• _EXERCISE AIM_
Copy the whole listing verbatim.

• _TASK MATERIAL_

◇ ◇ ◇ ◇ ◇ ◇ ◇

(* ===== verification/MemReplay.v ===== *)
(** * Replays of a submission

    The public entry points of the memory service, the sequences of operations that may follow
    a submission, and what the same request is answered after them. *)

From S2P Require Import Prelude JsNumber JsDate Digest Contracts Plan Capability Json Policy Approval Regex MemPolicy MemContext Memory MemInvariant.
Import MemorySample.
Local Open Scope Z_scope.
Local Open Scope js_scope.

Section replays.
Context {E : Type} `{KernelTables E}.
Context (toLowerCase : string → string) (nfc : string → string) (approvals : option (PromotionApprovals E)).
Implicit Types (d : MemDb E).

Definition replayed (r : SubmissionResult) : SubmissionResult :=
  {| sr_candidateId := sr_candidateId r; sr_origin := sr_origin r; sr_state := sr_state r; sr_decision := sr_decision r;
     sr_ruleId := sr_ruleId r; sr_reason := sr_reason r; sr_memoryId := sr_memoryId r; sr_version := sr_version r;
     sr_approvalId := sr_approvalId r; sr_replayed := true |}.

(** Two submissions with the same key and the same request. *)
Definition same_request (p p' : Prepared) : Prop :=
  cs_idempotencyKey (pr_sub p) = cs_idempotencyKey (pr_sub p') ∧ pr_requestDigest p = pr_requestDigest p'.

Lemma existing_ext ctx p p' d : same_request p p' → existing ctx p d = existing ctx p' d.
Proof. intros [E1 E2]. unfold existing. by rewrite E1, E2. Qed.

Lemma existing_replayed ctx p d d' r : existing ctx p d = (d', Ok (Some r)) → replayed r = r.
Proof.
  unfold existing. rewrite get_bind. destruct (List.find _ _) as [c|]; [|done].
  intros ([] & d1 & _ & (r1 & d2 & Hr & [-> [= ->]]%ret_ok)%pbind_ok)%pbind_ok.
  unfold resultFor in Hr. rewrite get_bind in Hr. destruct (promotions_of _ _); [done|]. by apply ret_ok in Hr as [_ ->].
Qed.

Lemma withTenant_run {A} ctx perm (m : prog (MemDb E) A) d a :
  is_ok (Memory.authorize ctx perm d).2 = true → m d = (d, Ok a) → withTenant ctx perm m d = (d, Ok a).
Proof.
  intros Ha Hm. unfold withTenant. destruct (Memory.authorize ctx perm d) as [d1 [u|]] eqn:Ea; [|done].
  apply mem_authorize_ok in Ea as Ed. subst d1. by rewrite (pbind_run _ _ _ _ _ Ea), Hm.
Qed.

Lemma submit_replays origin ctx raw now p d r :
  prepare nfc raw = Ok p → is_ok (Memory.authorize ctx P_knowledge_write d).2 = true →
  existing ctx p d = (d, Ok (Some r)) → submit nfc approvals origin ctx raw now d = (d, Ok r).
Proof.
  intros Hp Ha He. unfold submit. rewrite Hp. erewrite pbind_run by reflexivity.
  erewrite pbind_run; [|unfold submit_first; apply withTenant_run; [done|]; erewrite pbind_run by exact He; done].
  done.
Qed.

◇ ◇ ◇ ◇ ◇ ◇ ◇

• _TASK RESPONSE_
(* ===== verification/MemReplay.v ===== *)
(** * Replays of a submission

    The public entry points of the memory service, the sequences of operations that may follow
    a submission, and what the same request is answered after them. *)

From S2P Require Import Prelude JsNumber JsDate Digest Contracts Plan Capability Json Policy Approval Regex MemPolicy MemContext Memory MemInvariant.
Import MemorySample.
Local Open Scope Z_scope.
Local Open Scope js_scope.

Section replays.
Context {E : Type} `{KernelTables E}.
Context (toLowerCase : string → string) (nfc : string → string) (approvals : option (PromotionApprovals E)).
Implicit Types (d : MemDb E).

Definition replayed (r : SubmissionResult) : SubmissionResult :=
  {| sr_candidateId := sr_candidateId r; sr_origin := sr_origin r; sr_state := sr_state r; sr_decision := sr_decision r;
     sr_ruleId := sr_ruleId r; sr_reason := sr_reason r; sr_memoryId := sr_memoryId r; sr_version := sr_version r;
     sr_approvalId := sr_approvalId r; sr_replayed := true |}.

(** Two submissions with the same key and the same request. *)
Definition same_request (p p' : Prepared) : Prop :=
  cs_idempotencyKey (pr_sub p) = cs_idempotencyKey (pr_sub p') ∧ pr_requestDigest p = pr_requestDigest p'.

Lemma existing_ext ctx p p' d : same_request p p' → existing ctx p d = existing ctx p' d.
Proof. intros [E1 E2]. unfold existing. by rewrite E1, E2. Qed.

Lemma existing_replayed ctx p d d' r : existing ctx p d = (d', Ok (Some r)) → replayed r = r.
Proof.
  unfold existing. rewrite get_bind. destruct (List.find _ _) as [c|]; [|done].
  intros ([] & d1 & _ & (r1 & d2 & Hr & [-> [= ->]]%ret_ok)%pbind_ok)%pbind_ok.
  unfold resultFor in Hr. rewrite get_bind in Hr. destruct (promotions_of _ _); [done|]. by apply ret_ok in Hr as [_ ->].
Qed.

Lemma withTenant_run {A} ctx perm (m : prog (MemDb E) A) d a :
  is_ok (Memory.authorize ctx perm d).2 = true → m d = (d, Ok a) → withTenant ctx perm m d = (d, Ok a).
Proof.
  intros Ha Hm. unfold withTenant. destruct (Memory.authorize ctx perm d) as [d1 [u|]] eqn:Ea; [|done].
  apply mem_authorize_ok in Ea as Ed. subst d1. by rewrite (pbind_run _ _ _ _ _ Ea), Hm.
Qed.

Lemma submit_replays origin ctx raw now p d r :
  prepare nfc raw = Ok p → is_ok (Memory.authorize ctx P_knowledge_write d).2 = true →
  existing ctx p d = (d, Ok (Some r)) → submit nfc approvals origin ctx raw now d = (d, Ok r).
Proof.
  intros Hp Ha He. unfold submit. rewrite Hp. erewrite pbind_run by reflexivity.
  erewrite pbind_run; [|unfold submit_first; apply withTenant_run; [done|]; erewrite pbind_run by exact He; done].
  done.
Qed.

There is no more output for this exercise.